Красота ее вошла мне в душу, словно заняв место, ей принадлежавшее, как в свой футляр ложится редкая вещица, в оттиск выпуклый рельеф. Тяжелое предчувствие сменилось у меня иным волненьем.
Силуэт ее был подчинен закону великих изваяний: где бы я ни представлял начало линии, она в текучести своей обречена, казалось, возвратиться к той же точке: начавшись у затылка, там и завершалась, у колена — к нему же и влеклась со свойственными ей одной лишь цельностью и совершенством и в единственно ей подобавшем ритме, как каждой музыкальной форме сообразен лишь один размер — «в три четверти» звучавшему Анданте, «в шесть октав» — Аллегро Доменико Скарлатти.
Она была в шиншилловом жакете легче пуха пепельного лебедя, в нецеломудренно ее стянувшей, словно путы, юбке цвета беж. Волосяная шляпка, украшеньем коей кроме ленты служили перья нумидийской цапли, похожие на два ножа, не скрыла мягкого каштанового, с золотым отливом шелка локонов, державшихся благодаря не шпильке и гребенке, а лишь собственной их густоте и силе.

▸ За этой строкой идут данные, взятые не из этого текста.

(** The initial state, field by field. *)
Lemma invert_init_fields a :
  let ws0 :=
    {| data := a_data a; mesh := a_mesh a; love := a_love a;
       dkdp := dmatrix_new; dUdp := dmatrix_new; dLdp := dmatrix_new;
       G := dmatrix_new; residuals := dmatrix_new; Cd := dmatrix_new |} in
  let r := lik a ws0 (a_model a) in
  let nparam := cols (G (snd r)) in
  let c := copy_model (reference a) (dresize nparam 1 dmatrix_new)
             (iresize nparam 1 imatrix_new) in
  invert_init a =
  {| ws := snd r; model := a_model a; model_mask := snd c;
     model_v := dresize nparam 1 dmatrix_new;
     model_v_proposed := dresize nparam 1 dmatrix_new;
     model_0 := fst c;
     Cm := initialize_Cm (a_model a) (damping a) (dresize nparam 1 dmatrix_new);
     epsilon := (_epsilon a, _epsilon a);
     like := fst r; last_like := fst r; iterations := 0; m := int_rem 0 2;
     valid := false; pc := InnerLoop;
     out := if save_predictions (data (snd r)) "initial_predictions.txt"
            then [printf_init (fst r); lik_event a]
            else [fprintf_save_failed; printf_init (fst r); lik_event a] |}.
Proof.
  unfold invert_init, lik; cbn zeta.
  destruct (likelihood_love _ _ _ _ _ _ _ _ _ _ _) as [l w]; cbn [fst snd].
  destruct (copy_model _ _ _) as [v mk]; reflexivity.
Qed.

(** After the inner loop the last proposal was a valid one. *)
Lemma valid_after_inner a n :
  pc (run a n) = AfterInner -> valid (run a n) = true.
Proof.
  apply (run_invariant a (fun s => pc s = AfterInner -> valid s = true)).
  - rewrite invert_init_fields; discriminate.
  - intros s IH; unfold step_driver; destruct (pc s) eqn:E.
    + rewrite attempt_fields; cbn. destruct (validate _ _ _ _); auto; discriminate.
    + destruct (pass_cases a s) as [(H & _) | [(_ & H & _) | (_ & _ & H)]].
      * rewrite (evaluate_accept a s H), loop_test_pc.
        destruct (_ <? _); discriminate.
      * rewrite (evaluate_backtrack a s H), loop_test_pc.
        destruct (_ <? _); discriminate.
      * rewrite (evaluate_exit a s H); discriminate.
    + congruence.
Qed.

End Passes.

(** ** The claims about one pass *)

Section PassClaims.
Context {T : Types} {X : Externals}.
Implicit Types (a : args) (s : state).

(** C1: in a pass of the invert loop whose newly evaluated misfit is
    greater than the last accepted one ([like > last_like], line 557) while
    [epsilon[m]] is not below [EPSILON_MIN], the driver halves [epsilon[m]],
    copies the snapshot [model_v] back into the model, recomputes the misfit
    at that restored model with [likelihood_love], prints "Backtracking"
    and leaves the iteration counter as it was. *)
Theorem C1_backtrack_on_worse_misfit a s :
  pc s = AfterInner ->
  dbl_gt (evaluated a s) (like s) = true ->
  dbl_lt (eps_get (m s) (epsilon s)) EPSILON_MIN = false ->
  let s' := step_driver a s in
  let proposed := copy_vector (model_v_proposed s) (model s) in
  let ws1 := snd (lik a (ws s) proposed) in
  eps_get (m s) (epsilon s') = halve (eps_get (m s) (epsilon s)) /\
  model s' = copy_vector (model_v s) proposed /\
  like s' = fst (lik a ws1 (model s')) /\
  ws s' = snd (lik a ws1 (model s')) /\
  iterations s' = iterations s /\
  out s' = lik_event a :: printf_Backtracking (iterations s)
             :: lik_event a :: out s.
Proof.
  intros Hpc Hgt Hlt s'; subst s'; unfold step_driver; rewrite Hpc.
  assert (B : backtracks a s = true)
    by (unfold backtracks; now rewrite Hgt, Hlt).
  rewrite (evaluate_backtrack a s B); cbn zeta.
  match goal with |- context [loop_test a ?r] =>
    destruct (loop_test_fields a r)
      as (Hw & Hm & _ & _ & _ & _ & _ & He & Hl & _ & Hi & Ho)
  end.
  rewrite Hw, Hm, He, Hl, Hi, Ho; cbn.
  rewrite eps_get_set_same; repeat split.
Qed.

(** C6: when the loop is left on the floor (lines 559-561, "Exiting"
    printed), the model with which [invert] returns is the proposal that
    line 531 copied into it and that was just evaluated worse: nothing
    writes the model after the break, neither the snapshot [model_v] nor an
    earlier accepted model is restored. *)
Theorem C6_floor_exit_keeps_proposal a n :
  pc (run a n) = AfterInner ->
  exits a (run a n) = true ->
  let s := run a n in
  let rejected := copy_vector (model_v_proposed s) (model s) in
  out (run a (S n)) = printf_Exiting (iterations s) :: lik_event a :: out s /\
  like (run a (S n)) = evaluated a s /\
  dbl_gt (like (run a (S n))) (last_like (run a (S n))) = true /\
  (forall k, model (run a (S n + k)) = rejected) /\
  (forall fuel, (S n <= fuel)%nat ->
     exists s', invert fuel a = Some (true, s') /\ model s' = rejected).
Proof.
  intros Hpc Hex; cbn zeta.
  set (s := run a n) in *.
  set (rejected := copy_vector (model_v_proposed s) (model s)).
  assert (E : run a (S n) = evaluate a s)
    by (cbn [run]; fold s; unfold step_driver; now rewrite Hpc).
  assert (R : pc (run a (S n)) = Returned)
    by (rewrite E, (evaluate_exit a s Hex); reflexivity).
  assert (M : model (run a (S n)) = rejected)
    by (rewrite E, (evaluate_exit a s Hex); reflexivity).
  repeat split.
  - rewrite E, (evaluate_exit a s Hex); reflexivity.
  - rewrite E, (evaluate_exit a s Hex); reflexivity.
  - rewrite E, (evaluate_exit a s Hex); cbn.
    unfold exits in Hex; apply andb_prop in Hex; apply Hex.
  - intros k; now rewrite (run_returned a (S n) k R).
  - intros fuel Hf; exists (run a (S n)); split; [|exact M].
    now apply invert_reaches.
Qed.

Затянута в изысканный наряд была она по моде, словно бы подготовлявшей дам к тому, чтобы они удобно разместились в саркофагах фараоновых принцесс. Пространства, сидя в кресле, заняла она не больше, чем его имелось в этих деревянных разрисованных египетских гробницах. Под новомодными одеждами, однако, проступала линия, которая, рождаясь у щеки, очерчивала всю ее до пят такой, какой художники, должно быть, представляют Леду с древнего Эврота. [50] Ниже талии, казалось, прелести ее устремлены навстречу тайне «божественного Лебедя», как выразился Полифило. [51]
50
Леда — в греческой мифологии дочь царя Фестия, с которой Зевс, приняв обличье Лебедя, соединился в водах Эврота, главной реки Лаконии.
51
Герой книги итальянского писателя и гуманиста Франческо Колонны (1432–1527?) «Гипнэротомахия Полифило» («Любовная битва во сне») (1499).